Elle exacerbe ainsi la fragmentation géoéconomique et géopolitique à l'échelle mondiale pour les années 2020. 

  • Dans les années 2020, un bloc pro-occidental s’affirme face à la guerre menée par la Russie contre l’Ukraine. Face à l’agression russe en Ukraine, le noyau dur du bloc occidental, incluant les États-Unis et l'UE, se sont affirmés dans ce conflit par leurs aides militaires, leurs appuis économiques et leurs soutiens diplomatiques adressés à l’Ukraine. Cependant un groupe occidental s'élargit en englobant aussi le Canada, l’Australie, la Nouvelle-Zélande, la Corée du Sud ou encore le Japon. Certains de ces pays présentent des antagonismes latents avec la Russie, comme pour le Japon, qui revendique sa souveraineté sur plusieurs îles de l’archipel des Kouriles, annexées par l’URSS en 1945. Ces pays ont condamné la Russie et soutenu l’Ukraine avec une panoplie de mesures concrètes (fourniture d’équipements défensifs et offensifs, aide humanitaire abondante). Selon les circonstances, ce bloc pro-occidental bénéficie de l’alignement d’autres pays : 141 pays de l’Assemblée générale de l’ONU ont voté pour la résolution du 2 mars 2022 qui déplorait « l’agression » russe contre l’Ukraine. 

  • Un groupe significatif d’États semble limiter ses prises de position pour ménager à la fois les Occidentaux et les Russes. Ce groupe hétéroclite concerne ceux qui se sont abstenus lors du vote de mars 2022 par l’Assemblée générale de l’ONU de la résolution concernée. Ce groupe de pays inclut principalement des pays émergents, comme la Chine, l’Inde et l'Afrique du Sud, ou des pays dépendants de la Russie, comme le Kazakhstan, le Kirghizstan et de nombreux pays africains. Certains d’entre eux réprouvent la position de la Russie sans oser s’opposer ouvertement à elle. Selon Michel Liégeois, professeur de relations internationales à l’UCLouvain, « la plupart de ces derniers pays n’approuvent pas le recours à la force pour régler les problèmes internationaux », mais « ils ne veulent pas s’aligner sur un bloc occidental ». Alors que le monde occidentalo-centré se transforme, ces pays ménagent leurs positions en veillant à maximiser leur intérêt.   

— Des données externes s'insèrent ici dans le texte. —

(* ===== verification/Encoder.v ===== *)
(** * Encoder: the text-to-bytes encoder [_encoder]

    [_encoder] ([src/saltshaker.js], lines 83-93) is applied to the MD5 digest
    of the passphrase to make the key of the secret box.  It allocates a
    buffer of two bytes per character, fills a [Uint16Array] view of it with
    the code units of the string, and returns [new Uint8Array(bufView)].
    That constructor, given a typed array, converts element by element: the
    result has one byte per character, its low byte.  This file models the
    loop as written, proves that closed form, and compares it with the
    two-bytes-per-character reading of the buffer. *)

From Stdlib Require Import ZArith Lia List String.
From stdpp Require Import base tactics option list numbers.
From S2P Require Import Prelude JsPrims Decoder.

Local Open Scope Z_scope.

(** ** The loop of the source *)

(** The [for] loop of lines 88-90: [bufView[i] = str.charCodeAt(i)] for
    [i] from its start value up to [strLen - 1]. *)
Fixpoint encoder_loop (fuel : nat) (str : jsstring) (strLen : nat)
  (bufView : list Z) (i : nat) : list Z :=
  match fuel with
  | O => bufView
  | S fuel =>
      if decide (i < strLen)%nat
      then encoder_loop fuel str strLen
             (Uint16Array_set bufView i (charCodeAt str i)) (S i)
      else bufView
  end.

(** [_encoder(str)] (lines 83-93). *)
Definition _encoder (str : jsstring) : list byte :=
  let bufView := Uint16Array_new (length str * 2) in
  let strLen := length str in
  let bufView := encoder_loop strLen str strLen bufView 0 in
  Uint8Array_from bufView.

(** The bytes of the buffer itself, two per character, low byte first: what
    [new Uint8Array(buf)] would return on a little-endian machine. *)
Definition buffer_bytes (str : jsstring) : list byte :=
  str ≫= fun c => [byte_of_Z c; byte_of_Z (c mod 65536 / 256)].

Example encoder_hex : _encoder (js "9e107d") = bytes_of [57; 101; 49; 48; 55; 100].
Proof. vm_compute. reflexivity. Qed.

Example encoder_low_byte : _encoder [0x20AC; 0x141] = bytes_of [0xAC; 0x41].
Proof. vm_compute. reflexivity. Qed.

(** ** The closed form *)

Lemma Uint16Array_new_length (n : nat) : length (Uint16Array_new (n * 2)) = n.
Proof.
  unfold Uint16Array_new. rewrite length_replicate. apply Nat.div_mul. lia.
Qed.

(** The loop from [i] on keeps the elements before [i] and stores the code
    units of [str] from [i] on. *)
Lemma encoder_loop_spec (fuel : nat) (str : jsstring) (bufView : list Z) (i : nat) :
  length bufView = length str -> (length str - i <= fuel)%nat ->
  encoder_loop fuel str (length str) bufView i
  = take i bufView ++ ((fun c => c mod 65536) <$> drop i str).
Proof.
  revert bufView i. induction fuel as [|fuel IH]; intros bufView i Hlen Hf;
    cbn [encoder_loop].
  - rewrite drop_ge, take_ge by lia. rewrite app_nil_r. reflexivity.
  - case_decide as Hi;
      [|rewrite drop_ge, take_ge by lia; rewrite app_nil_r; reflexivity].
    destruct (drop_lt_cons str i Hi) as (c & r & Hd).
    unfold Uint16Array_set, charCodeAt.
    rewrite (drop_cons_lookup _ _ _ _ Hd). cbn [ToUint16].
    rewrite IH by (rewrite ?length_insert; lia).
    rewrite (take_S_r _ _ (c mod 65536))
      by (apply list_lookup_insert_eq; lia).
    rewrite take_insert_ge by lia.
    rewrite (drop_cons_tail _ _ _ _ Hd), Hd, <- app_assoc. reflexivity.
Qed.

Lemma byte_of_Z_mod (c m : Z) : (256 | m) -> 0 < m -> byte_of_Z (c mod m) = byte_of_Z c.
Proof.
  intros [k ->] Hm. apply byte_to_Z_inj. rewrite !byte_to_of_Z.
  rewrite Z.mul_comm. rewrite Z.rem_mul_r by lia. divmod.
Qed.

(** The filled view, converted by [new Uint8Array(bufView)]. *)
Lemma encoder_loop_bytes (str : jsstring) :
  Uint8Array_from
    (encoder_loop (length str) str (length str) (Uint16Array_new (length str * 2)) 0)
  = byte_of_Z <$> str.
Proof.
  rewrite encoder_loop_spec by (rewrite ?Uint16Array_new_length; lia).
  rewrite take_0, drop_0. cbn [app]. unfold Uint8Array_from.
  rewrite <- list_fmap_compose. apply list_fmap_ext. intros _ c _. simpl.
  apply byte_of_Z_mod; [exists 256; reflexivity | lia].
Qed.

(** Replace [_encoder] by its closed form in the goal. *)
Ltac encoder_closed_form := unfold _encoder; rewrite !encoder_loop_bytes.

(** C5: [_encoder] returns one byte per code unit of the string, the unit
    reduced modulo 256: the high byte of every character is discarded. *)
Theorem encoder_low_bytes (str : jsstring) : _encoder str = byte_of_Z <$> str.
Proof. encoder_closed_form. reflexivity. Qed.

(** The key material [_encoder] makes has as many bytes as the string has
    characters, not twice as many. *)
Lemma encoder_length (str : jsstring) : length (_encoder str) = length str.
Proof. encoder_closed_form. apply length_fmap. Qed.

Lemma buffer_bytes_length (str : jsstring) :
  length (buffer_bytes str) = (2 * length str)%nat.
Proof.
  unfold buffer_bytes. induction str as [|c r IH]; [reflexivity|].
  cbn [mbind list_bind app length] in *. rewrite IH. lia.
Qed.

(** [_encoder] is not the byte view of its 16-bit buffer: on every
    non-empty string the two differ, the buffer holding twice as many
    bytes. *)
Lemma encoder_not_buffer_bytes (str : jsstring) :
  str <> [] -> _encoder str <> buffer_bytes str.
Proof.
  intros Hne Heq. apply (f_equal length) in Heq. revert Heq.
  encoder_closed_form. rewrite length_fmap, buffer_bytes_length.
  destruct str; [congruence | simpl; lia].
Qed.

Lemma encoder_not_buffer_bytes_witness :
  _encoder (js "9e107d") <> buffer_bytes (js "9e107d").
Proof. apply encoder_not_buffer_bytes. vm_compute. discriminate. Defined.

(** On a string of characters below 128 (such as a hexadecimal digest)
    [_decoder] inverts [_encoder]. *)
Lemma decoder_encoder_ascii (str : jsstring) :
  Forall (fun c => 0 <= c < 128) str -> _decoder (_encoder str) = str.
Proof.
  intros H. encoder_closed_form.
  rewrite decoder_ascii_fmap; [|assumption].
  induction H as [|c r Hc _ IH]; [reflexivity|]. cbn [fmap list_fmap].
  rewrite byte_to_of_Z_small by lia. rewrite <- IH at 2. reflexivity.
Qed.

Lemma decoder_encoder_ascii_witness :
  _decoder (_encoder (js "9e107d")) = js "9e107d".
Proof. apply decoder_encoder_ascii. decide_by_computation. Defined.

  • Un bloc pro-russe s’affirme par l'expression d’un soutien inconditionnel à la vision poutinienne des relations internationales. Malgré sa fragilisation par les mesures du bloc pro-occidental, le Kremlin peut toujours compter sur de fidèles alliés. En Europe, la Biélorussie de Loukachenko se tient à ses côtés dans cette guerre. Elle menace de guerre hybride (instrumentalisation de migrants, cyberattaques multiples) ses pays frontaliers, membres de l’OTAN, comme les États baltes et la Pologne. Partageant une vision anti-occidentale et anti-démocratique, d’autres alliés historiques s’affichent aux côtés de la Russie : Cuba, le Venezuela, le Nicaragua, la Corée du Nord, la Syrie et l’Iran appartiennent à ce groupe. Le cas de l'Iran ayant livré des drones rôdeurs (Shahed) depuis fin 2022 illustre l’amplitude du soutien témoigné par le régime du président Raïssi. Il aurait même prévu de fournir du matériel permettant la fabrication d’une usine complète en Russie en 2023. L’invasion de l’Ukraine par la Russie en 2022 bouleverse la géopolitique et la géoéconomie mondiales, et ce, pour longtemps.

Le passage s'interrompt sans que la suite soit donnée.